Under the microscope, sarcomatoid carcinoma contains two types of cancer cells:

• Epithelial cells, which resemble those found in more typical carcinomas (such as gland-forming or squamous cells).

• Spindle-shaped cells, which resemble the cells seen in sarcomas (elongated, often arranged in bundles or sheets).

These spindle cells often lack the structure of normal epithelial cells and may look very aggressive. In some cases, giant cells, areas of necrosis (cell death), or high numbers of dividing cells (mitoses) may also be seen.

How is sarcomatoid carcinoma diagnosed?

The diagnosis is usually made by examining a biopsy or surgical specimen under the microscope. Pathologists often use immunohistochemistry, a special type of staining, to help confirm the diagnosis. These tests detect proteins found in epithelial cells (such as cytokeratins) and help distinguish sarcomatoid carcinoma from true sarcomas or other types of cancer.

In some cases, molecular testing may be done to look for specific genetic changes that can guide treatment.

Is sarcomatoid carcinoma the same as sarcoma?
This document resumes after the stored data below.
(* ===== verification/Rand.v ===== *)
(** * Random replacement: [eio_rand.c]

    The victim search starts at a counter that is never reset, and the
    cleaning scan goes over the set from its first block. *)

From S2P Require Import Prelude Types Mem Scan.

Definition eio_rand_init (d : cache_c) : Z := 0.
Definition eio_rand_cache_sets_init : M cache_c Z := ret 0.
Definition eio_rand_cache_blk_init : M cache_c Z := ret 0.

(** [k] iterations of the [for] loop remain *)
Fixpoint rand_search (k : nat) (start_index index : Z) (d : cache_c) : Z * cache_c :=
  match k with
  | O => (index, d)
  | S k =>
    let idx := random d mod assoc d in
    let d' := set_random (u32 (random d + 1)) d in
    if EIO_CACHE_STATE_GET d' (start_index + idx) =? VALID then (start_index + idx, d')
    else rand_search k start_index index d'
  end.

Definition eio_rand_find_reclaim_dbn (start_index index : Z) : M cache_c Z := fun d =>
  let start_index := start_index / assoc d * assoc d in
  Some (rand_search (Z.to_nat (assoc d)) start_index index d).

Fixpoint rand_clean_loop (fuel : nat) (d : cache_c) (start_index i nr_writes to_clean : Z)
  : option (Z * cache_c) :=
  match fuel with
  | O => None
  | S n =>
    if (i <? assoc d) && (nr_writes <? to_clean) then
      if Z.land (EIO_CACHE_STATE_GET d (start_index + i)) (Z.lor DIRTY BLOCK_IO_INPROG) =? DIRTY
      then rand_clean_loop n (EIO_CACHE_STATE_ON d (start_index + i) DISKWRITEINPROG) start_index
             (i + 1) (nr_writes + 1) to_clean
      else rand_clean_loop n d start_index (i + 1) nr_writes to_clean
    else Some (nr_writes, d)
  end.

Definition eio_rand_clean_set (set to_clean : Z) : M cache_c Z := fun d =>
  rand_clean_loop (S (Z.to_nat (assoc d))) d (set * assoc d) 0 0 to_clean.

(** ** Orders *)
Definition rand_order (d : cache_c) (set : Z) : list Z :=
  ring_order (set_start d set) (assoc d) (random d).

Lemma u32_mod_assoc d x : wf_geom d -> u32 x mod assoc d = x mod assoc d.
Proof.
  intros Hg. pose proof (assoc_pos d Hg). pose proof (geo_lsb d Hg). pose proof (geo_cs d Hg). pose proof (geo_bs d Hg). unfold u32.
  assert (E : 2 ^ 32 = 2 ^ (32 - consecutive_shift d) * assoc d).
  { rewrite (geo_assoc d Hg), <-Z.pow_add_r by lia. f_equal; lia. }
  rewrite E, Z.mul_comm. pose proof (pow2_pos (32 - consecutive_shift d)).
  rewrite Z.rem_mul_r by lia. rewrite (Z.mul_comm (assoc d)), Z.mod_add by lia. apply Z.mod_mod. lia.
Qed.

Lemma rand_search_spec d start index k : wf_geom d ->
  exists r, rand_search k start index d
    = (default index (first_valid d (map (fun j => start + (random d + j) mod assoc d) (seqZ 0 (Z.of_nat k)))),
       set_random r d) /\ (0 <= random d < 2 ^ 32 -> 0 <= r < 2 ^ 32).
Proof.
  intros Hg. revert d Hg. induction k as [|k IH]; intros d Hg.
  - exists (random d). by destruct d.
  - cbn [rand_search]. rewrite seqZ_cons by lia. cbn [map first_valid List.find]. fold (first_valid d).
    set (d' := set_random _ d).
    change (EIO_CACHE_STATE_GET d' (start + random d mod assoc d)) with (EIO_CACHE_STATE_GET d (start + random d mod assoc d)).
    unfold is_valid at 1. rewrite Z.add_0_r. pose proof (Z.mod_pos_bound (random d + 1) (2 ^ 32)).
    destruct (EIO_CACHE_STATE_GET d _ =? VALID); [exists (u32 (random d + 1)); split; [done|]; intros _; unfold u32; lia|].
    destruct (IH d' (wf_geom_eq d d' eq_refl Hg)) as (r & -> & Hr). exists r. split; [|intros; apply Hr; cbn; unfold u32; lia].
    replace (Z.pred (Z.of_nat (S k))) with (Z.of_nat k) by lia. f_equal.
    f_equal. change (first_valid d') with (first_valid d). f_equal.
    rewrite <-(fmap_add_seqZ 1 0), map_map. apply map_ext. intros j. f_equal.
    change (assoc d') with (assoc d). change (random d') with (u32 (random d + 1)).
    rewrite <-(Zplus_mod_idemp_l (u32 _)), u32_mod_assoc, Zplus_mod_idemp_l by done. f_equal. lia.
Qed.

Lemma rand_find_reclaim_spec d set index : wf_geom d ->
  exists r, eio_rand_find_reclaim_dbn (set_start d set) index d
    = Some (default index (first_valid d (rand_order d set)), set_random r d).
Proof.
  intros Hg. pose proof (assoc_pos d Hg). unfold eio_rand_find_reclaim_dbn.
  replace (set_start d set / assoc d) with set by (unfold set_start; rewrite Z.div_mul; lia).
  fold (set_start d set).
  destruct (rand_search_spec d (set_start d set) index (Z.to_nat (assoc d)) Hg) as (r & -> & _).
  exists r. unfold rand_order, ring_order. by rewrite Z2Nat.id by lia.
Qed.

Lemma rand_clean_ok d start to_clean : wf_geom d -> forall k d' i nr,
  md_only d d' -> 0 <= i -> i + Z.of_nat k = assoc d ->
  rand_clean_loop (S k) d' start i nr to_clean = Some (scan_clean d' (seqZ (start + i) (Z.of_nat k)) to_clean nr).
Proof.
  intros Hg. induction k as [|k IH]; intros d' i nr Hmd Hi Hk.
  - cbn [rand_clean_loop]. destruct (geom_fields _ _ (md_only_geom _ _ Hmd)) as (_ & -> & _).
    destruct (Z.ltb_spec i (assoc d)); [lia|]. done.
  - remember (S k) as fuel. cbn [rand_clean_loop]. rewrite seqZ_cons by lia. cbn [scan_clean]. subst fuel.
    destruct (geom_fields _ _ (md_only_geom _ _ Hmd)) as (_ & -> & _).
    destruct (Z.ltb_spec i (assoc d)); [|lia].
    destruct (nr <? to_clean) eqn:En; cbn [negb andb]; [|done].
    replace (Z.succ (start + i)) with (start + (i + 1)) by lia.
    replace (Z.pred (Z.of_nat (S k))) with (Z.of_nat k) by lia.
    unfold cleanable. destruct (_ =? DIRTY).
    + apply IH; [etransitivity; [exact Hmd|apply state_on_md_only]|lia|lia].
    + apply IH; [done|lia|lia].
Qed.

Lemma rand_clean_set_spec d set to_clean : wf_geom d ->
  eio_rand_clean_set set to_clean d = Some (scan_clean d (set_blocks d set) to_clean 0).
Proof.
  intros Hg. pose proof (assoc_pos d Hg). unfold eio_rand_clean_set, set_blocks, set_start.
  rewrite (rand_clean_ok d _ _ Hg) by (done || lia). rewrite Z.add_0_r. do 3 f_equal. lia.
Qed.
(** the return code and [*index] *)
Definition eio_lookup (eb_sector : Z) : M cache_c (Z * Z) :=
  dbn <- gets (fun d => EIO_ROUND_SECTOR d eb_sector) ;;
  set_number <- eval (fun d => hash_block d dbn) ;;
  a <- gets assoc ;;
  let start_index := u32 (a * set_number) in
  index <- find_valid_dbn dbn start_index ;;
  if 0 <=? index then ret (VALID, index)
  else
    invalid <- find_invalid_dbn start_index ;;
    oldest_clean <- (if invalid =? -1 then find_reclaim_dbn start_index (-1) else ret (-1)) ;;
    if negb (invalid =? -1) then ret (INVALID, invalid)
    else if negb (oldest_clean =? -1) then ret (VALID, oldest_clean)
    else ret (-1, start_index + a).

(** ** Invalidation *)

(** [eio_stats.cached_blocks] *)
Definition dec_cached_blocks (d : cache_c) : cache_c :=
  set_stats {| (stats d) with st_cached_blocks := atomic64_dec_if_positive (st_cached_blocks (stats d)) |} d.

(** one iteration of the loop; [Some r] when the function returns [r] *)
Definition inval_step (iosector endsector : Z) (multiblk : bool) (i : Z) : M cache_c (option Z) :=
  s <- gets (fun d => EIO_CACHE_STATE_GET d i) ;;
  if tst s INVALID then ret None
  else
    start_dbn <- eval (fun d => EIO_DBN_GET d i) ;;
    bs <- gets block_size ;;
    let end_dbn := u64 (start_dbn + bs) in
    if negb ((endsector <=? start_dbn) || (end_dbn <=? iosector)) then
      if negb (tst s (Z.lor BLOCK_IO_INPROG (Z.lor DIRTY QUEUED))) then
        modify (fun d => dec_cached_blocks (EIO_CACHE_STATE_SET d i INVALID)) ;;
        ret (if multiblk then None else Some 0)
      else
        when (negb (tst s (Z.lor DIRTY QUEUED))) (modify (fun d => EIO_CACHE_STATE_ON d i QUEUED)) ;;
        ret (if multiblk then None else Some 1)
    else ret None.

(** [start_index] and [end_index] are [int]s *)
Definition eio_inval_block_set_range (set iosector iosize : Z) (multiblk : bool) : M cache_c Z :=
  let endsector := u64 (iosector + eio_to_sector iosize) in
  a <- gets assoc ;;
  let start_index := i32 (a * set) in
  let end_index := i32 (start_index + a) in
  r <- mfor_until (seqZ start_index (end_index - start_index)) (inval_step iosector endsector multiblk) ;;
  ret (default 0 r).

(** the result and [*num_sectors] *)
Definition eio_invalidate_sanity_check (d : cache_c) (iosector num_sectors : Z) : Z * Z :=
  if num_sectors =? 0 then (- EINVAL, num_sectors)
  else
    let disk_size := eio_to_sector (disk_dev_size d) in
    if disk_size <=? iosector then (- EINVAL, num_sectors)
    else if disk_size <? u64 (iosector + num_sectors) then (0, disk_size - iosector)
    else (0, num_sectors).

(** the [while (iosize)] loop; each round but the last reaches the end of a set *)
Fixpoint inval_range_loop (fuel : nat) (totalsshift snum iosize : Z) : M cache_c unit :=
  if iosize =? 0 then ret tt
  else
    match fuel with
    | O => panic
    | S n =>
      bset <- eval (fun d => hash_block d snum) ;;
      let snext := u64 (Z.shiftl (Z.shiftr snum totalsshift + 1) totalsshift) in
      let ioinset := u32 (to_bytes (snext - snum)) in
      let ioinset := if iosize <? ioinset then iosize else ioinset in
      eio_inval_block_set_range bset snum ioinset true ;;
      inval_range_loop n totalsshift snext (u32 (iosize - ioinset))
    end.

(** every round consumes at least one sector's worth of bytes *)
Definition eio_inval_range (iosector iosize : Z) : M cache_c unit :=
  sh <- gets (fun d => block_shift d + consecutive_shift d) ;;
  inval_range_loop (S (Z.to_nat (iosize / 512))) sh iosector iosize.

Definition eio_invalidate_cache : M cache_c Z :=
  disk_dev_size <- gets (fun d => to_bytes (disk_dev_size d)) ;;
  n <- gets (fun d => Z.shiftr (dmc_size d) (consecutive_shift d)) ;;
  mfor (seqZ 0 n) (fun i => eio_inval_block_set_range (i32 i) 0 (u32 disk_dev_size) false ;; ret tt) ;;
  ret 0.

Definition eio_inval_block (iosector : Z) : M cache_c Z :=
  iosector <- gets (fun d => EIO_ROUND_SECTOR d iosector) ;;
  bset <- eval (fun d => hash_block d iosector) ;;
  bs <- gets block_size ;;
  eio_inval_block_set_range bset iosector (u32 (to_bytes bs)) false.

Definition eio_get_iosize (d : cache_c) (snum biosize : Z) : Z :=
  let swithinblock := u32 (Z.land snum (block_size d - 1)) in
  let iosize := if negb (swithinblock =? 0)
                then u32 (to_bytes (block_size d - swithinblock))
                else u32 (to_bytes (block_size d)) in
  if biosize <? iosize then biosize else iosize.

(** ** The invariant of the metadata *)

(** the block caches nothing, or the [VALID] bit is set without [INVALID] *)
Definition state_ok (s : Z) : Prop := s = INVALID \/ Z.land s 3 = VALID.

Record blk_inv (d : cache_c) : Prop := {
  bi_geom : wf_geom d;
  bi_zero : wf_zero d;
  bi_dom : forall i, i ∈ md_dom d <-> 0 <= i < dmc_size d;
  bi_state : forall i, 0 <= i < dmc_size d -> state_ok (EIO_CACHE_STATE_GET d i);
  bi_dbn : forall i, 0 <= i < dmc_size d -> EIO_CACHE_STATE_GET d i <> INVALID ->
    exists dbn, EIO_DBN_GET d i = Some dbn /\ dbn_ok d dbn /\ (block_size d | dbn) /\ dbn_set d dbn = i / assoc d;
  bi_uniq : forall i j, 0 <= i < dmc_size d -> 0 <= j < dmc_size d ->
    EIO_CACHE_STATE_GET d i <> INVALID -> EIO_CACHE_STATE_GET d j <> INVALID ->
    EIO_DBN_GET d i = EIO_DBN_GET d j -> i = j
}.

Lemma state_ok_valid s : 0 <= s -> state_ok s -> tst s VALID = negb (s =? INVALID) /\ tst s INVALID = (s =? INVALID).
Proof.
  intros Hs [->|H]; [done|]. unfold tst.
  assert (E1 : Z.land s VALID = VALID).
  { replace VALID with (Z.land 3 VALID) at 1 by done. rewrite Z.land_assoc, H. done. }
  assert (E0 : Z.land s INVALID = 0).
  { replace INVALID with (Z.land 3 INVALID) at 1 by done. rewrite Z.land_assoc, H. done. }
  rewrite E1, E0. destruct (Z.eqb_spec s INVALID) as [->|]; done.
Qed.

(** in-core metadata agree outside the policy's data *)
Definition same_md (d d' : cache_c) : Prop :=
  geom d' = geom d /\ cache d' = cache d /\ cache_md8 d' = cache_md8 d /\ index_zero d' = index_zero d.
#[export] Instance same_md_refl : Reflexive same_md. Proof. done. Qed.
#[export] Instance same_md_trans : Transitive same_md.
Proof. intros d1 d2 d3 (? & ? & ? & ?) (? & ? & ? & ?). unfold same_md. split_and!; congruence. Qed.
Lemma pol_only_same_md d d' : pol_only d d' -> same_md d d'.
Proof. by intros (r & b & m & ->). Qed.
No. Although the word “sarcomatoid” means “like a sarcoma,” sarcomatoid carcinoma is not a true sarcoma. It is a type of carcinoma that has changed in appearance to resemble a sarcoma. This distinction is important because treatment and prognosis differ between sarcomas and sarcomatoid carcinomas.

Questions to ask your doctor

• What organ did the sarcomatoid carcinoma develop in?

• How advanced is the tumour (stage)?

• What treatments are recommended for this type of cancer?

• Was immunohistochemistry or genetic testing used to confirm the diagnosis?

• How does sarcomatoid carcinoma affect my prognosis?